Admission controllers are Kubernetes components that intercept requests to the API server before the persistence of objects. These policies ensure that workloads meet specific requirements by either validating or modifying them. In Chainguard environments, admission controller policies focus on signature verification for container images and conducting image provenance checks to uphold security and compliance.
How It Works
Admission controllers function as a series of webhooks that receive a request when a user tries to create or modify a Kubernetes resource. After the API server processes the request, it invokes the appropriate admission controller based on predefined policies. For example, in a Chainguard context, policy checks might confirm that container images are signed with a trusted key and derive from a secure source. If an image fails validation, the controller can reject the deployment or mutate it to align with compliance standards.
These policies can operate in two primary modes: validating and mutating. Validating admission controllers examine requests and can deny those that do not meet criteria, while mutating controllers can alter the configurations of workloads before they are accepted.
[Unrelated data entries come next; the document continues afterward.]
(** One step of the library: its calls answered in turn. *)
Definition answer {A B} (m : Script A) (k : StatusOr A -> Script B) : Script B := fun st =>
  match m st with None => None | Some (st, r) => k r st end.

Fixpoint run_turn (depth : nat) (request : QueryRequest) (catalog : CatalogRef) (t : Turn ScriptExecutor)
    : Script ScriptExecutor :=
  match t with
  | TurnDone r => of_status_or r
  | TurnExecuteStatement view segment k =>
      answer (ExecuteStatement depth request catalog view segment) (fun r => run_turn depth request catalog (k r))
  | TurnExecuteQueryWithResult view segment k =>
      answer (ExecuteQueryWithResult depth request catalog view segment)
        (fun r => run_turn depth request catalog (k r))
  | TurnEvaluateScalarExpression view segment k =>
      answer (EvaluateScalarExpression request catalog view segment) (fun r => run_turn depth request catalog (k r))
  | TurnEvaluateCaseExpression view case_value when_values k =>
      answer (EvaluateCaseExpression request catalog view case_value when_values)
        (fun r => run_turn depth request catalog (k r))
  | TurnLoadProcedure path k =>
      answer (LoadProcedure request path) (fun r => run_turn depth request catalog (k r))
  | TurnAssignSystemVariable assigned path value k =>
      answer (AssignSystemVariable request assigned path value) (fun r => run_turn depth request catalog (k r))
  | TurnResolveTypeName segment k =>
      answer (ResolveTypeName catalog segment) (fun r => run_turn depth request catalog (k r))
  end.

(** ** A script under GoogleSQL's executor *)

Fixpoint run_executor (steps depth : nat) (request : QueryRequest) (catalog : CatalogRef) (e : ScriptExecutor)
    : Script ScriptExecutor :=
  if IsComplete e then mret e
  else
    match steps with
    | 0 => out_of_depth
    | S steps =>
        e ← run_turn depth request catalog (ExecuteNext e);
        run_executor steps depth request catalog e
    end.

(** [semantic::BigQueryTypeName]: empty for the kinds it has no name for. *)
Definition BigQueryTypeName (type : option SqlType) : str :=
  match type with
  | Some TBool => $"BOOL"
  | Some TInt64 => $"INT64"
  | Some TDouble => $"FLOAT64"
  | Some TString => $"STRING"
  | Some TBytes => $"BYTES"
  | Some TDate => $"DATE"
  | Some TTime => $"TIME"
  | Some TDatetime => $"DATETIME"
  | Some TTimestamp => $"TIMESTAMP"
  | Some TNumeric => $"NUMERIC"
  | Some TBigNumeric => $"BIGNUMERIC"
  | Some TJson => $"JSON"
  | Some TGeography => $"GEOGRAPHY"
  | Some TInterval => $"INTERVAL"
  | Some (TRange _) => $"RANGE"
  | Some TUuid => $"UUID"
  | Some (TArray _) => $"ARRAY"
  | Some (TStruct _) => $"STRUCT"
  | _ => []
  end.

(** The declarations that give the script the variables set so far; a value whose
    type has no BigQuery name is left out. *)
Definition declare_text (p : str * Value) : str :=
  match BigQueryTypeName (type_of p.2) with
  | [] => []
  | name => $"DECLARE " ++ p.1 ++ $" " ++ name
              ++ (if is_null p.2 then [] else $" DEFAULT " ++ GetSQLLiteral p.2) ++ $";" ++ [newline]
  end.

Definition AugmentScriptWithDriverDeclares (tail : str) (variables : FrameStack Value) : str :=
  mjoin (map declare_text (map_to_list (VisibleBindings variables))) ++ tail.

(** The values the executor ends with, written to the variables that exist. *)
Fixpoint copy_variables (variables : list (str * Value)) : Script unit :=
  match variables with
  | [] => mret ()
  | (name, value) :: variables =>
      _ ← on_driver (fun d => if Has d name then ((Set_ d name value).1, Ok ()) else (d, Ok ()));
      copy_variables variables
  end.

(** [has_driver] is false when the script starts here: the variables are then new
    ones. *)
Definition script_text (request : QueryRequest) (has_driver : bool) (variables : FrameStack Value)
    (script_sql : str) : str :=
  let tail := match script_sql with [] => request_sql request | _ => script_sql end in
  WrapScriptInBeginEnd
    (if has_driver && negb (bool_decide (VisibleBindings variables = ∅))
     then AugmentScriptWithDriverDeclares tail variables else tail).

Definition ExecuteScriptViaGoogleSql (steps depth : nat) (request : QueryRequest) (catalog : CatalogRef)
    (has_driver : bool) (script_sql : str) : Script RowSource :=
  if negb (is_bigquery_catalog catalog)
  then fail (FailedPreconditionError $"script::ExecuteScriptViaGoogleSql: catalog must be GoogleSqlCatalog")
  else
    fun st =>
      let sql := script_text request has_driver (driver st) script_sql in
      let run : Script unit :=
        _ ← register_on_catalog ∅;
        e ← of_status_or (ScriptExecutor_Create sql);
        e ← run_executor steps depth (with_sql request sql) catalog e;
        copy_variables (GetCurrentVariables e) in
      match run (mkScript (session st) (driver st) None) with
      | None => None
      | Some (st', r) =>
          Some (mkScript (session st') (driver st') (final_rows st), (fun _ => script_rows (final_rows st')) <$> r)
      end.
Lemma elem_of_demands_over p cs q :
  q ∈ demands_over demands p cs <-> exists f c, (f, c) ∈ cs /\ p f = true /\ q ∈ demands c.
Proof.
  induction cs as [|[f c] cs IH]; cbn [demands_over].
  - split; [by intros ?%not_elem_of_nil|]. by intros (? & ? & ?%not_elem_of_nil & _).
  - rewrite elem_of_app, IH. split.
    + intros [Hq|(f' & c' & Hin & Hf & Hq)]; [|exists f', c'; by rewrite elem_of_cons; auto].
      destruct (p f) eqn:E; [|by apply not_elem_of_nil in Hq]. exists f, c. by rewrite elem_of_cons; auto.
    + intros (f' & c' & Hin & Hf & Hq). apply elem_of_cons in Hin as [[= -> ->]|Hin].
      * left. by rewrite Hf.
      * right. by exists f', c'.
Qed.

Lemma cost_le ps b : cost ps <= b <-> forall q, q ∈ ps -> RouteClassifierPriority q.1 <= b.
Proof.
  split; [intros L q Hq%cost_elem; lia|]. induction ps as [|p ps IH]; intros L; cbn [cost]; [lia|].
  pose proof (L p ltac:(left)). assert (cost ps <= b) by (apply IH; intros q Hq; apply L; by right). lia.
Qed.

(** A child that is visited costs no more than the node. *)
Lemma child_cost n f c :
  (f, c) ∈ node_children n -> visits n f = true -> cost (demands c) <= cost (demands n).
Proof.
  destruct n as [k t d cs]. cbn [node_children]. intros Hin Hv.
  assert (O : forall p, p f = true -> cost (demands c) <= cost (demands_over demands p cs)).
  { intros p Hp. apply cost_le. intros q Hq. apply cost_elem, elem_of_demands_over. by exists f, c. }
  unfold visits in Hv. cbn [demands].
  destruct (is_kind $"InsertStmt" _).
  - rewrite !orb_true_iff in Hv. rewrite !cost_app.
    destruct Hv as [[Hv|Hv]|Hv]; apply O in Hv; [lia| |lia].
    destruct (has_field FQuery _ && is_duckdb _); [|lia].
    cbn [cost fst]. rewrite promote_cost. lia.
  - pose proof (O any_field eq_refl) as OA.
    destruct (is_kind $"UpdateStmt" _); [rewrite !cost_app; lia|].
    destruct (is_kind $"DeleteStmt" _); [rewrite !cost_app; lia|].
    destruct (is_kind $"MergeStmt" _); rewrite !cost_app; lia.
Qed.

Lemma visited_cost m n p : visited m n -> p ∈ own_demands m -> RouteClassifierPriority p.1 <= cost (demands n).
Proof.
  induction 1 as [n|m f c n Hin Hv _ IH]; intros Hp.
  - apply cost_elem. by apply own_in_demands.
  - pose proof (child_cost n f c Hin Hv). specialize (IH Hp). lia.
Qed.

Lemma child_visited m f c n :
  (f, c) ∈ node_children n -> visits n f = true -> visited m c -> visited m n.
Proof. intros. by eapply visited_child. Qed.
(** When the dispatch has completed with more commands than batches, a
    command has done nothing but lock, fetch no item and unlock. *)
Lemma starved_completed d fcts G w :
  1 ≤ G → ceil_div (length (content (source w))) G < length fcts →
  completed (iterate d fcts G w) = true →
  ∃ i, i < length fcts ∧
       command_events i (outcome_trace (iterate d fcts G w))
       = [EvLock i (synchro_next w); EvGet i [] false; EvUnlock i (synchro_next w)].
Proof.
  intros HG Hmany Hdone.
  destruct (iterate_completed d fcts G w Hdone) as [Hterm Htr].
  destruct (starved_exists (schedule d) fcts G w HG Hmany) as (i & Hi & Hst).
  exists i. split; [done|]. rewrite Htr.
  destruct (lookup_lt_is_Some_2 (frames (iterate_state (schedule d) fcts G w)) i)
    as [fr Hfr]; [by rewrite iterate_state_length|].
  assert (Hfrt : terminated fr = true) by (rewrite Forall_lookup in Hterm; eauto).
  destruct Hst as [Hnone|Hst];
    [by destruct (terminated_has_fetched (schedule d) fcts G w i fr Hfr Hfrt)|].
  destruct (starved_shape (schedule d) fcts G w i fr Hfr Hst)
    as (_ & _ & [[Hp _]|[_ Hev]]); [|done].
  unfold terminated in Hfrt. by rewrite Hp in Hfrt.
Qed.

End SequentialStarvation.

(** ** The overload for one functor *)

Section Overload.

Context {Item Src F : Type}.
Context `{!Iterator Item Src} `{!Functor Item F} `{!Inhabited Item}.


End Overload.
This ensures that all deployments conform to established security practices by enforcing integrity and provenance checks on the images being run.
Why It Matters
Implementing these policies fosters a higher security posture by proactively blocking potentially harmful workloads before they can compromise the system. This pre-deployment scrutiny mitigates risks associated with unverified code and enhances overall infrastructure reliability. Organizations benefit from improved compliance with industry regulations, thereby reducing the likelihood of costly security breaches and operational downtime.
Key Takeaway
Admission controller policies enforce security and compliance by validating container images before deployment, ensuring only trusted workloads run in the environment.